Qスイッチルビーレーザーとは
メラニンなどが含まれた細胞を選択的に破壊していく、Qスイッチレーザーのひとつです。これはとても短い照射時間であったとしても非常に強いエネルギーのレーザーパルスが出せるようになるというもので、同レーザーはルビーレーザーだけでなく、アレキサンドライトレーザー、Nd:YAGレーザーもあります。当院では、このQスイッチルビーレーザーが出力される機器を用いた美容医療を行っております。

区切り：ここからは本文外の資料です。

Lemma write_be16_seq {A} b off off' s v (k : list Z → option A) :
  0 <= off → off' = off + blen s →
  (b1 ← blit b off s; b2 ← write_be16 b1 off' v; k b2) =
    b2 ← blit b off (s ++ [u8 (Z.shiftr v 8); u8 v]); k b2.
Proof.
  intros Hoff ->. rewrite <-(blit_seq b off (off + blen s)) by done.
  pose proof (blen_nonneg s).
  destruct (blit b off s); [msimpl; by rewrite write_be16_blit by lia|done].
Qed.

(** [modbus_tcp_build] writes exactly the wire format or nothing at all. *)
Lemma modbus_tcp_build_spec tid uid fc p out out_len :
  is_u16 tid → out_len <= blen out →
  modbus_tcp_build tid uid fc (Some p) (blen p) (Some out) out_len =
    Some (if bool_decide (MODBUS_MAX_PDU_SIZE - 1 < blen p ∨ out_len < 8 + blen p)
          then (0, Some out)
          else (8 + blen p, Some (modbus_tcp_wire tid uid fc p ++
                                  drop (length (modbus_tcp_wire tid uid fc p)) out))).
Proof.
  intros Htid Hout. unfold modbus_tcp_build, modbus_pdu_size_valid, MODBUS_TCP_MIN_ADU_SIZE.
  pose proof (blen_nonneg p). rewrite andb_false_r.
  destruct (Z.leb_spec (blen p) (MODBUS_MAX_PDU_SIZE - 1)) as [Hp|Hp]; cbn [negb];
    [|by rewrite bool_decide_true by tauto].
  cbv zeta. destruct (Z.ltb_spec out_len (8 + blen p)); [by rewrite bool_decide_true by tauto|].
  rewrite bool_decide_false by lia. unfold MODBUS_MAX_PDU_SIZE in Hp.
  rewrite u16_id by word_lia. rewrite write_be16_blit by lia.
  rewrite write_be16_seq, write_be16_seq by done. unfold store.
  rewrite blit_seq, blit_seq by done.
  set (hdr := ((_ ++ _) ++ _) ++ _).
  assert (Hh : hdr = [tid / 256; tid mod 256; 0; 0; (2 + blen p) / 256; (2 + blen p) mod 256;
                      uid; fc]).
  { unfold hdr. cbn [app]. rewrite !shiftr_div by lia. repeat f_equal; word_lia. }
  assert (Hb : (o ← blit out 0 hdr; blit o 8 p) =
    Some (modbus_tcp_wire tid uid fc p ++ drop (length (modbus_tcp_wire tid uid fc p)) out)).
  { change 8 with (0 + 8). replace 8 with (blen hdr) by (by rewrite Hh).
    rewrite blit_blit by done. rewrite Hh. apply blit_0.
    change (_ ++ p) with (modbus_tcp_wire tid uid fc p).
    rewrite modbus_tcp_wire_blen. lia. }
  destruct (blit out 0 hdr) as [o|] eqn:Eo; [|done]. msimpl. msimpl in Hb.
  apply blit_blen in Eo. rewrite blit_payload by lia. by rewrite Hb.
Qed.
(** The inner loop: the transitions that leave [source]. *)
Fixpoint visit_targets (impl : cflow_machine_impl) (source : Z) (fuel : nat) (index : Z) (s : search) :
    option search :=
  match fuel with
  | O => None
  | S fuel =>
      if index <? i_transition_count impl then
        transition ← row_at (i_transitions impl) index;
        if t_source transition =? source then
          found ← find_state impl (t_target transition);
          '(target_index, target) ← found;
          flag ← aget (sr_reachable s) target_index;
          s ← (if (flag : bool) then Some s else mark s target_index (s_id target));
          visit_targets impl source fuel (index + 1) s
        else Some s
      else Some s
  end.

(** The outer loop: the queue from [head]. *)
Fixpoint visit_queue (impl : cflow_machine_impl) (fuel : nat) (head : Z) (s : search) : option search :=
  match fuel with
  | O => None
  | S fuel =>
      if head <? sr_tail s then
        cell ← aget (sr_queue s) head;
        source ← cell;
        index ← first_transition_for_source impl source;
        s ← visit_targets impl source (rounds (i_transition_count impl)) index s;
        visit_queue impl fuel (head + 1) s
      else Some s
  end.

(** Whether the first [count] flags are set. *)
Definition all_set (flags : list bool) (count : Z) : option bool :=
  if alen flags <? count then None else Some (forallb id (take (Z.to_nat count) flags)).

Definition checked_bytes (count width : Z) : option Z :=
  if negb (width =? 0) && (SIZE_MAX / width <? count) then None else Some (count * width).

Definition search_reachable (impl : cflow_machine_impl) (reachable : list bool) (queue : list (option Z)) :
    option bool :=
  found ← find_state impl (i_initial_state impl);
  '(index, initial) ← found;
  s ← mark (MkSearch reachable queue 0) index (s_id initial);
  s ← visit_queue impl (rounds (i_state_count impl)) 0 s;
  all_set (sr_reachable s) (i_state_count impl).

Definition validate_reachability (impl : cflow_machine_impl) : M cflow_machine_status :=
  match checked_bytes (i_state_count impl) 4 with
  | None => mret CFLOW_MACHINE_INVALID_ARGUMENT
  | Some _ =>
      reachable ← alloc_cells (i_state_count impl) false;
      queue ← alloc_cells (i_state_count impl) (None : option Z);
      match reachable, queue with
      | Some flags, Some cells =>
          all ← lift (search_reachable impl flags cells);
          free_ptr queue;; free_ptr reachable;;
          mret (if (all : bool) then CFLOW_MACHINE_OK else CFLOW_MACHINE_UNREACHABLE_STATE)
      | _, _ => free_ptr queue;; free_ptr reachable;; mret CFLOW_MACHINE_ALLOCATION_FAILED
      end
  end.

(** One reference: the flag of the row it names is set. *)
Definition use_reference {A} (find : Z → option (option (Z * A))) (id : Z) (used : option (list bool)) :
    option (option (list bool)) :=
  if id =? 0 then Some used else
  found ← find id;
  '(index, _) ← found;
  flags ← used;
  flags ← aset flags index true;
  Some (Some flags).

Fixpoint use_declarations (impl : cflow_machine_impl) (rows : list cflow_machine_transition)
    (guards_used actions_used : option (list bool)) :
    option (option (list bool) * option (list bool)) :=
  match rows with
  | [] => Some (guards_used, actions_used)
  | row :: rows =>
      guards_used ← use_reference (find_guard impl) (t_guard row) guards_used;
      actions_used ← use_reference (find_action impl) (t_action row) actions_used;
      use_declarations impl rows guards_used actions_used
  end.

(** The check of one set of flags: there is none when nothing is declared. *)
Definition used_all (used : option (list bool)) (count : Z) : option bool :=
  if count =? 0 then Some true else flags ← used; all_set flags count.

Definition declarations_used (impl : cflow_machine_impl) (guards_used actions_used : option (list bool)) :
    option bool :=
  rows ← rows_of (i_transitions impl) (i_transition_count impl);
  '(guards_used, actions_used) ← use_declarations impl rows guards_used actions_used;
  guards ← used_all guards_used (i_guard_count impl);
  if negb (guards : bool) then Some false else used_all actions_used (i_action_count impl).

Definition alloc_flags (count : Z) : M (option (list bool)) :=
  if count =? 0 then mret None else alloc_cells count false.

Definition validate_declaration_use (impl : cflow_machine_impl) : M cflow_machine_status :=
  guards_used ← alloc_flags (i_guard_count impl);
  if negb (i_guard_count impl =? 0) && is_null guards_used then mret CFLOW_MACHINE_ALLOCATION_FAILED else
  actions_used ← alloc_flags (i_action_count impl);
  if negb (i_action_count impl =? 0) && is_null actions_used then
    free_ptr guards_used;; mret CFLOW_MACHINE_ALLOCATION_FAILED
  else
    all ← lift (declarations_used impl guards_used actions_used);
    free_ptr actions_used;; free_ptr guards_used;;
    mret (if (all : bool) then CFLOW_MACHINE_OK else CFLOW_MACHINE_UNUSED_DECLARATION).

(** The steps of [validate_machine]: each runs when those before are [OK]. *)
Definition and_then (status : cflow_machine_status) (next : M cflow_machine_status) :
    M cflow_machine_status :=
  if bool_decide (status = CFLOW_MACHINE_OK) then next else mret status.

Definition validate_machine (impl : cflow_machine_impl) : M cflow_machine_status :=
  status ← lift (validate_state_domain impl);
  and_then status (
    status ← lift (validate_event_domain impl);
    and_then status (
      status ← lift (validate_guard_domain impl);
      and_then status (
        status ← lift (validate_action_domain impl);
        and_then status (
          status ← lift (validate_transitions impl);
          and_then status (
            status ← validate_reachability impl;
            and_then status (validate_declaration_use impl)))))).

(** ** Building *)

Definition machine_impl_destroy (impl : cflow_machine) : M unit :=
  match impl with
  | None => mret tt
  | Some i =>
      free_ptr (i_transitions i);; free_ptr (i_actions i);; free_ptr (i_guards i);;
      free_ptr (i_events i);; free_ptr (i_states i);; mfree
  end.

(** [copy_rows] of [count] rows. *)
Definition copy_rows {A} (rows : option (list A)) (count bytes : Z) : M (option (list A)) :=
  if bytes =? 0 then mret None else
  copy ← malloc;
  match copy with
  | None => mret None
  | Some _ => l ← lift (rows_of rows count); mret (Some l)
  end.

Definition missing {A} (count : Z) (rows : option A) : bool := negb (count =? 0) && is_null rows.

Section Build.
Context `{QSort}.

Definition sort_rows {A} (cmp : A → A → Z) (count : Z) (rows : option (list A)) : option (list A) :=
  if 1 <? count then qsort cmp <$> rows else rows.

Definition cflow_machine_build (out : option cflow_machine) (definition : option cflow_machine_definition) :
    M (cflow_machine_status * option cflow_machine) :=
  match out, definition with
  | Some None, Some d =>
      if d_state_count d =? 0 then mret (CFLOW_MACHINE_EMPTY, out) else
      if (CFLOW_MACHINE_MAX_STATES <? d_state_count d) || (CFLOW_MACHINE_MAX_EVENTS <? d_event_count d) ||
         (CFLOW_MACHINE_MAX_GUARDS <? d_guard_count d) || (CFLOW_MACHINE_MAX_ACTIONS <? d_action_count d) ||
         (CFLOW_MACHINE_MAX_TRANSITIONS <? d_transition_count d) then
        mret (CFLOW_MACHINE_LIMIT_EXCEEDED, out) else
      if is_null (d_states d) || missing (d_event_count d) (d_events d) ||
         missing (d_guard_count d) (d_guards d) || missing (d_action_count d) (d_actions d) ||
         missing (d_transition_count d) (d_transitions d) then
        mret (CFLOW_MACHINE_INVALID_ARGUMENT, out) else
      match checked_bytes (d_state_count d) 24, checked_bytes (d_event_count d) 16,
            checked_bytes (d_guard_count d) 40, checked_bytes (d_action_count d) 72,
            checked_bytes (d_transition_count d) 32 with
      | Some state_bytes, Some event_bytes, Some guard_bytes, Some action_bytes, Some transition_bytes =>
          impl ← malloc;
          match impl with
          | None => mret (CFLOW_MACHINE_ALLOCATION_FAILED, out)
          | Some _ =>
              states ← copy_rows (d_states d) (d_state_count d) state_bytes;
              events ← copy_rows (d_events d) (d_event_count d) event_bytes;
              guards ← copy_rows (d_guards d) (d_guard_count d) guard_bytes;
              actions ← copy_rows (d_actions d) (d_action_count d) action_bytes;
              transitions ← copy_rows (d_transitions d) (d_transition_count d) transition_bytes;
              if missing state_bytes states || missing event_bytes events || missing guard_bytes guards ||
                 missing action_bytes actions || missing transition_bytes transitions then
                machine_impl_destroy (Some (MkImpl states 0 0 events 0 guards 0 actions 0 transitions 0));;
                mret (CFLOW_MACHINE_ALLOCATION_FAILED, out)
              else
                let impl := MkImpl
                  (sort_rows compare_state (d_state_count d) states) (d_state_count d) (d_initial_state d)
                  (sort_rows compare_event (d_event_count d) events) (d_event_count d)
                  (sort_rows compare_guard (d_guard_count d) guards) (d_guard_count d)
                  (sort_rows compare_action (d_action_count d) actions) (d_action_count d)
                  (sort_rows compare_transition (d_transition_count d) transitions) (d_transition_count d) in
                status ← validate_machine impl;
                if negb (bool_decide (status = CFLOW_MACHINE_OK)) then
                  machine_impl_destroy (Some impl);; mret (status, out)
                else mret (CFLOW_MACHINE_OK, Some (Some impl))
          end
      | _, _, _, _, _ => mret (CFLOW_MACHINE_INVALID_ARGUMENT, out)
      end
  | _, _ => mret (CFLOW_MACHINE_INVALID_ARGUMENT, out)
  end.
(** The copied and sorted rows describe the definition. *)
Lemma sorted_describes d S E G A T states events guards actions transitions :
  holds_rows states (d_state_count d) S → holds_rows events (d_event_count d) E →
  holds_rows guards (d_guard_count d) G → holds_rows actions (d_action_count d) A →
  holds_rows transitions (d_transition_count d) T → arrays_ok d →
  ∃ S' E' G' A' T',
    describes (MkImpl
      (sort_rows compare_state (d_state_count d) states) (d_state_count d) (d_initial_state d)
      (sort_rows compare_event (d_event_count d) events) (d_event_count d)
      (sort_rows compare_guard (d_guard_count d) guards) (d_guard_count d)
      (sort_rows compare_action (d_action_count d) actions) (d_action_count d)
      (sort_rows compare_transition (d_transition_count d) transitions) (d_transition_count d))
      S' E' G' A' T' ∧ S' ≡ₚ S ∧ E' ≡ₚ E ∧ G' ≡ₚ G ∧ A' ≡ₚ A ∧ T' ≡ₚ T ∧
    is_null (sort_rows compare_state (d_state_count d) states) = is_null states ∧
    is_null (sort_rows compare_event (d_event_count d) events) = is_null events ∧
    is_null (sort_rows compare_guard (d_guard_count d) guards) = is_null guards ∧
    is_null (sort_rows compare_action (d_action_count d) actions) = is_null actions ∧
    is_null (sort_rows compare_transition (d_transition_count d) transitions) = is_null transitions.
Proof.
  intros HS HE HG HA HT ([? _] & [? _] & [? _] & [? _] & [? _]).
  destruct (sort_rows_ok compare_state _ _ _ HS (compare_id_ok s_id)) as (S' & RS & PS & SS & NS).
  destruct (sort_rows_ok compare_event _ _ _ HE (compare_id_ok e_id)) as (E' & RE & PE & SE & NE).
  destruct (sort_rows_ok compare_guard _ _ _ HG (compare_id_ok g_id)) as (G' & RG & PG & SG & NG).
  destruct (sort_rows_ok compare_action _ _ _ HA (compare_id_ok a_id)) as (A' & RA & PA & SA & NA).
  destruct (sort_rows_ok compare_transition _ _ _ HT compare_transition_ok) as (T' & RT & PT & ST & NT).
  exists S', E', G', A', T'. split; [|by auto 15].
  split; cbn; try done; try (eapply Sorted_weaken; [|done]); cbn; intros x y;
    first [apply compare_id_le|apply compare_transition_le].
Qed.
(** The part of [cflow_machine_build] after its arguments are checked. *)
Definition build_body (d : cflow_machine_definition) : M (cflow_machine_status * option cflow_machine) :=
  impl ← malloc;
  match impl with
  | None => mret (CFLOW_MACHINE_ALLOCATION_FAILED, Some None)
  | Some _ =>
      states ← copy_rows (d_states d) (d_state_count d) (d_state_count d * 24);
      events ← copy_rows (d_events d) (d_event_count d) (d_event_count d * 16);
      guards ← copy_rows (d_guards d) (d_guard_count d) (d_guard_count d * 40);
      actions ← copy_rows (d_actions d) (d_action_count d) (d_action_count d * 72);
      transitions ← copy_rows (d_transitions d) (d_transition_count d) (d_transition_count d * 32);
      if missing (d_state_count d * 24) states || missing (d_event_count d * 16) events ||
         missing (d_guard_count d * 40) guards || missing (d_action_count d * 72) actions ||
         missing (d_transition_count d * 32) transitions then
        machine_impl_destroy (Some (MkImpl states 0 0 events 0 guards 0 actions 0 transitions 0));;
        mret (CFLOW_MACHINE_ALLOCATION_FAILED, Some None)
      else
        let impl := MkImpl
          (sort_rows compare_state (d_state_count d) states) (d_state_count d) (d_initial_state d)
          (sort_rows compare_event (d_event_count d) events) (d_event_count d)
          (sort_rows compare_guard (d_guard_count d) guards) (d_guard_count d)
          (sort_rows compare_action (d_action_count d) actions) (d_action_count d)
          (sort_rows compare_transition (d_transition_count d) transitions) (d_transition_count d) in
        status ← validate_machine impl;
        if negb (bool_decide (status = CFLOW_MACHINE_OK)) then
          machine_impl_destroy (Some impl);; mret (status, Some None)
        else mret (CFLOW_MACHINE_OK, Some (Some impl))
  end.
(** [cmeta_type_require_traits] for flags that ask for no callback. *)
Definition require_flags (type : option cmeta_type_desc) (required : Z) : bool :=
  match type with
  | None => false
  | Some t => match td_flags t with None => false | Some flags => Z.land flags required =? required end
  end.

(** The size and the alignment of the payloads of a row that is accepted. *)
Definition measure_row (row : cflow_event_type) : option (Z * Z) :=
  match e_payload_type row with
  | None => None
  | Some type =>
      if (e_id row =? 0) || negb (cmeta_type_desc_valid (Some type)) || (td_size type =? 0) ||
         negb (cflow_alignment_valid (td_align type)) ||
         negb (require_flags (Some type) (Z.lor CMETA_TRAIT_TRIVIAL_COPY CMETA_TRAIT_TRIVIAL_DESTROY))
      then None else Some (td_size type, td_align type)
  end.

(** The loop over the rows; [seen] are those before. *)
Fixpoint measure_rows (seen rows : list cflow_event_type) (largest_size largest_alignment : Z) :
    option (Z * Z) :=
  match rows with
  | [] => Some (largest_size, largest_alignment)
  | row :: rows =>
      match measure_row row with
      | None => None
      | Some (size, alignment) =>
          if existsb (λ previous, e_id previous =? e_id row) seen then None else
          measure_rows (seen ++ [row]) rows
            (if largest_size <? size then size else largest_size)
            (if largest_alignment <? alignment then alignment else largest_alignment)
      end
  end.

(** [None]: the array is shorter than said; [Some None]: refused. *)
Definition cflow_schema_measure (schema : option (list cflow_event_type)) (schema_count : Z) :
    option (option (Z * Z)) :=
  match schema with
  | None => Some None
  | Some rows =>
      if schema_count =? 0 then Some None else
      if alen rows <? schema_count then None else
      Some (measure_rows [] (take (Z.to_nat schema_count) rows) 0 0)
  end.

Definition sizeof_event_type : Z := 16.
Definition sizeof_event_slot : Z := 8.
Definition sizeof_mailbox_impl : Z := 168.

(** The sizes of the three blocks, the stride of the payloads and the largest
    payload. *)
Definition mailbox_layout (schema : option (list cflow_event_type)) (schema_count capacity : Z) :
    option (option (Z * Z * Z * Z * Z)) :=
  match cflow_size_multiply schema_count sizeof_event_type, cflow_size_multiply capacity sizeof_event_slot with
  | Some schema_bytes, Some slot_bytes =>
      measured ← cflow_schema_measure schema schema_count;
      Some ('(max_size, max_alignment) ← measured;
            stride ← cflow_align_size max_size max_alignment;
            payload_bytes ← cflow_size_multiply capacity stride;
            Some (schema_bytes, slot_bytes, payload_bytes, stride, max_size))
  | _, _ => Some None
  end.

このルビーレーザーは、レーザー光を出力として取り出すには効率が悪いということで、産業用には適さないとされています。ただ同レーザーの波長694nmというのは、メラニン色素によく吸収されやすく、同色素を選択的に破壊していきます。これによって周囲の正常な皮膚組織のダメージを極力抑えながら、ほくろやしみの除去に期待できるとして美容医療において活用されています。なお破壊されたメラニン色素は、やがて体外に排出、あるいは体内に取り込まれるなどして分解されていきます。
なお、表皮の部分にあるメラニン色素によるしみは、普通のルビーレーザーでも対応できますが、それよりも深い層(真皮)にあるしみについては、Qスイッチモードのついたルビーレーザーでないと除去が難しいとされています。
Qスイッチルビーレーザーが有効とされる主なしみ
- 老人性色素斑(加齢が原因のしみ)
- 雀卵斑(そばかす)
- ほくろ
- 太田母斑(青あざ)
- ADM(後天性真皮メラノサイトーシス) など
施術について
Qスイッチルビーレーザーによる施術に関しましては、照射は一瞬といえるほどの短時間で済みます。そのため痛みも少ないとされていますが、どうしても痛みが苦手という方には麻酔テープや麻酔クリーム、局所麻酔を使用していきます。ちなみに麻酔の処置をしなかった場合、肌をゴムでパチンと弾かれるような痛みを感じることはあります。
また施術時は、照射部位のメイクや日焼け止めは落とした状態で、目をしっかり保護してからレーザーを照射していきます。照射は短時間で終了します。施術後は、照射部位に軟膏を塗布し、保護用のテープを貼るなどしていきます。かさぶたが剥がれていくまでの2週間程度の期間はシールを貼る必要がありますが、その上からメイクをして隠すことも可能です。
施術後の注意点
施術後の注意点ですが、とくに深部にあるしみを除去した場合は、一時的に色が濃くなることがあります(色素増強)。この状況は数ヵ月(2~3ヵ月)続くこともありますが、その後は薄くなっていきます。またレーザー光によって皮膚は軽い火傷を負った状態になるので、炎症による色素沈着がみられることもあります(照射部位の周囲が黒ずむ など)。ただ老人性色素斑ではないので、数ヵ月程度で消えるようになります。その間は、日焼けに注意するなどしてください。また可能性としては低いですが、治療後に照射部位に細菌が入るなどして感染し、化膿してしまうというケースも考えられます。ただし洗顔をして、薬を塗布するなどのアフターケアをしっかり行っていれば、そのリスクは避けられます。
また治療回数に関してですが、老人性色素斑や雀卵斑であれば1回で終了することが多いです。ほくろや後天性真皮メラノサイトーシスでは、一定の期間を空けて数回程度通院する必要があります。